The Technology of Common Sense
It’s a fact that when the tsunami hit Sri Lanka on December 26th, just days before the end of 2004, the number of animals that were killed was extremely low. There are stories about animals fleeing the low ground just before the giant wave hit the shore. There are other stories from people who usually take their dogs for walks on the beach about how their pets resisted going that particular morning.
Researchers are working to uncover how animals sense the various pending disasters, whether it be by hearing nearly undetectable sounds in the environment, sensing minute vibrations in the ground, detecting changes in atmospheric pressure, or whatever it may be. The hope is to duplicate the animal’s detection ability with technology since humans either never had the ability or lost the ability to detect such occurrences.
Whatever the phenomenon animals use to detect environmental disaster it appears that they all share it. So it may not be just one characteristic of pending destruction that animals detect. More than likely, the animals are simply more in tuned with the natural environment in its entirety than the humans who share their world. People are so out of touch with their environment that no technology can compensate for our indifference to the environment.
Researches have developed technologies that can calculate the path of a hurricane for days prior to its landfall. The technology predicted hurricane Katrina’s course through New Orleans and the rest of the gulf coast states. But the technology was ineffective against the indifference of people who command and control all the resources to help those in need with little resources if any. Nearly two years after Katrina people are still waiting for help from people who have obviously little desire to help them. Unfortunately, the reality is that any technology developed to warn of approaching tsunamis, tornadoes, earthquakes, droughts, or killer meteorites will not be used to assist the population of color. Black people have yet to realize that they we are not appreciated as an integral part of American society.
Katrina is old news. America doesn’t care about black people is old news, at least for those of us with our eyes open. Animals can instinctively detect environmental disasters because they are tuned to nature. All of this is old news. But what if the animals weren’t necessarily more in tuned with their environment but just more in tuned with their common sense? What if animals simply see what is happening in their environment and make rational decisions about leaving the area? People on the other hand see the changes in our environment, suppress their common sense, and simply shrug off the changes as nothing that our technology can’t handle.
For years medical institutions have been warning about the dangers of smoking yet people continue to learn to smoke to this very day. Why? Who knows? But it’s obvious somebody’s not practicing common sense. With so much evidence about the dangers of smoking and the practically zero benefit one wonders why as a society will continue to allow cigarette manufacturers to continue to sell their poison. A society that practiced common sense would not have a problem shutting the cigarette companies down to save their children.
For years people knew that New Orleans couldn’t survive a direct hit from an intense hurricane yet people in the area lived as if none of it mattered. Poor or not no one should’ve made the choice to live in that city with the threat of flooding so real on a daily basis. I remember being in New Orleans once and watching as a ship floated out to sea on water so much higher than my relative position. It actually made my heart skip a beat I was so shocked. I was uncomfortable for the remainder of my visit bothered by the notion that at anytime the levee could break and we could be inundated with water. Common sense says not to live in such a dangerous position.

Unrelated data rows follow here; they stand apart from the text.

(** ** Metadata *)

Definition backend_get_metadata (u : option (list byte)) : M bstate (Z * option object_metadata_t) :=
  m ← get_bm;
  match m with
  | None => mret (-1, None)
  | Some m =>
      r ← onw (global_index_lookup (bm_global_index m) u true);
      match r with
      | (0, Some ref) =>
          e ← onw (rd_entry (fr_entry ref));
          m1 ← onw (onk sys_malloc);
          path ← deref (backend_path e);
          m2 ← onw (onk sys_malloc);
          _ ← onw (fd_ref_release (Some ref));
          mret (0, Some (ObjectMetadata (if m1 : bool then Some (uri e) else None) (s32 (backend_id e))
                           (if m2 : bool then Some path else None) (size_bytes e) (mtime e) (flags e)
                           (hotness_score e) (access_count e)))
      | _ => mret (-1, None)
      end
  end.

Definition set_size (n : Z) (e : index_entry) : index_entry := set_meta n (mtime e) (flags e) e.

Definition backend_update_size (u : option (list byte)) (new_size : Z) : M bstate Z :=
  m ← get_bm;
  match m with
  | None => mret (-1)
  | Some m =>
      r ← onw (global_index_lookup (bm_global_index m) u true);
      match r with
      | (0, Some ref) =>
          e ← onw (rd_entry (fr_entry ref));
          b ← backend_manager_get_backend (s32 (backend_id e));
          match b with
          | None => _ ← onw (fd_ref_release (Some ref)); mret (-1)
          | Some (i, _) =>
              let old_size := size_bytes e in
              _ ← onw (upd_entry (fr_entry ref) (set_size new_size));
              _ ← (if old_size <? new_size then
                     let delta := new_size - old_size in
                     _ ← upd_backend i (fun b => set_usage (u64 (used_bytes b + delta)) (object_count b) b);
                     upd_bm (fun m => set_totals (total_objects m) (u64 (total_bytes m + delta)) m)
                   else if new_size <? old_size then
                     let delta := old_size - new_size in
                     _ ← upd_backend i (fun b => set_usage (u64 (used_bytes b - delta)) (object_count b) b);
                     upd_bm (fun m => set_totals (total_objects m) (u64 (total_bytes m - delta)) m)
                   else mret ());
              _ ← onw (fd_ref_release (Some ref));
              mret 0
          end
      | _ => mret (-1)
      end
  end.

Definition object_metadata_free (md : option object_metadata_t) : option object_metadata_t :=
  match md with
  | None => None
  | Some _ => Some (ObjectMetadata None 0 None 0 0 0 (S754_zero false) 0)
  end.

(** ** Migration *)

(** After the copy: indexes, accounting and the source file. *)
Definition migrate_commit (m : backend_manager) (u : list byte) (entry : ptr) (target : Z) (si di : nat)
  (src dst : backend_info) (dst_path : list byte) : M bstate Z :=
  _ ← onw (backend_index_remove (bk_index src) (Some u));
  e ← onw (rd_entry entry);
  _ ← upd_backend si (fun b => set_ops (reads b) (writes b) (migrations_in b) (u64 (migrations_out b + 1))
                                 (set_usage (u64 (used_bytes b - size_bytes e)) (u64 (object_count b - 1)) b));
  m1 ← onw (onk sys_malloc);
  _ ← onw (upd_entry entry (set_backend (u32 target) (if m1 : bool then Some dst_path else None)));
  _ ← onw (global_index_update_backend (bm_global_index m) (Some u) target (Some dst_path));
  _ ← onw (backend_index_insert (bk_index dst) entry);
  e ← onw (rd_entry entry);
  _ ← upd_backend di (fun b => set_ops (reads b) (writes b) (u64 (migrations_in b + 1)) (migrations_out b)
                                 (set_usage (u64 (used_bytes b + size_bytes e)) (u64 (object_count b + 1)) b));
  e ← onw (rd_entry entry);
  _ ← onw (unlink_path (backend_path e));
  mret 0.

Definition backend_migrate_object (uri0 : option (list byte)) (target : Z) : M bstate Z :=
  m ← get_bm;
  match m, uri0 with
  | Some m, Some u =>
      r ← onw (global_index_lookup (bm_global_index m) (Some u) true);
      match r with
      | (0, Some ref) =>
          let entry := fr_entry ref in
          e ← onw (rd_entry entry);
          let src_id := s32 (backend_id e) in
          let drop_ref := (_ ← onw (fd_ref_release (Some ref)); mret (-1)) : M bstate Z in
          if src_id =? target then drop_ref
          else
            t ← backend_manager_get_backend target;
            if has_flag (flags e) INDEX_FLAG_EPHEMERAL &&
               negb (match t with Some (_, b) => has_flag (bk_flags b) BACKEND_FLAG_EPHEMERAL_ONLY | None => false end)
            then drop_ref
            else
              s ← backend_manager_get_backend src_id;
              match s, t with
              | Some (si, src), Some (di, dst) =>
                  if negb (has_flag (bk_flags src) BACKEND_FLAG_MIGRATION_SRC) ||
                     negb (has_flag (bk_flags dst) BACKEND_FLAG_MIGRATION_DST) then drop_ref
                  else
                    mp ← deref (mount_path dst);
                    let dst_path := snprintf_text 1024 (mp ++ u) in
                    dst_fd ← onw (onk (sys_open dst_path O_WRONLY true true));
                    if dst_fd <? 0 then drop_ref
                    else
                      a ← onw (fd_ref_acquire (Some ref));
                      if a.1 <? 0 then
                        _ ← onw (onk (sys_close_fd dst_fd));
                        _ ← onw (onk (sys_unlink dst_path));
                        _ ← onw (fd_ref_release a.2);
                        mret (-1)
                      else
                        e1 ← onw (rd_entry entry);
                        copied ← onw (onk (sys_sendfile dst_fd a.1 (size_bytes e1)));
                        _ ← onw (fd_ref_release a.2);
                        _ ← onw (onk (sys_close_fd dst_fd));
                        e2 ← onw (rd_entry entry);
                        if negb (copied =? s64 (size_bytes e2)) then
                          _ ← onw (onk (sys_unlink dst_path));
                          mret (-1)
                        else migrate_commit m u entry target si di src dst dst_path
              | _, _ => drop_ref
              end
      | _ => mret (-1)
      end
  | _, _ => mret (-1)
  end.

But what happened to New Orleans is child’s play compared to the pending disasters looming on the horizon. Global warming is real. In the grand scheme of things it isn’t very important but since it will severely impact our ability to survive on this planet one would think everyone would take it a lot more seriously. But people scoff at the idea of a possibility that the Earth’s ability to sustain us is at risk. Where’s the common sense? These people wouldn’t acknowledge danger until it is scientifically proven that it is far too late.
The financial crisis that the United States has created with its crushing national debt is another impending disaster. According to the History of Oil by Robert Newman, the United States had to go to war with Iraq to keep countries buying and selling oil from changing their US dollars to the European dollars. Saddam Hussein wanted to conduct business in euros and once that ball started rolling and other countries followed suit the American economy collapses and the United States would dry up unable to sustain its self. The multinational companies rooted here will simply conduct their business where the money is good. It’s no accident that a lot of companies are doing their best to gain a foothold in China.
We see this coming. It’s not a question as to whether or not the economy collapses. The question we should be asking ourselves is that when the financial hurricane comes and bitch slaps the United States what have we done collectively to prepare for it. The fact that we may or may not have the resources of other people to prepare properly will be little comfort when our families and communities suffer from a nationwide inability to obtain food. And like most disasters that hit us as a society, usually it is the black communities that suffer the hardest and longest.
Like the animals in Sri Lanka and the other places that left before the tsunami hit we shouldn’t hesitate to move ourselves away from the disaster that we see coming. If at all possible people need to make a choice to minimize their exposure if they can’t get out of the way. A little common sense now will help us become better prepared for these and other disasters that our heading our way. If Katrina has taught us one thing it is the fact that people of color don’t have the luxury of waiting for technology or to wait until the very last minute.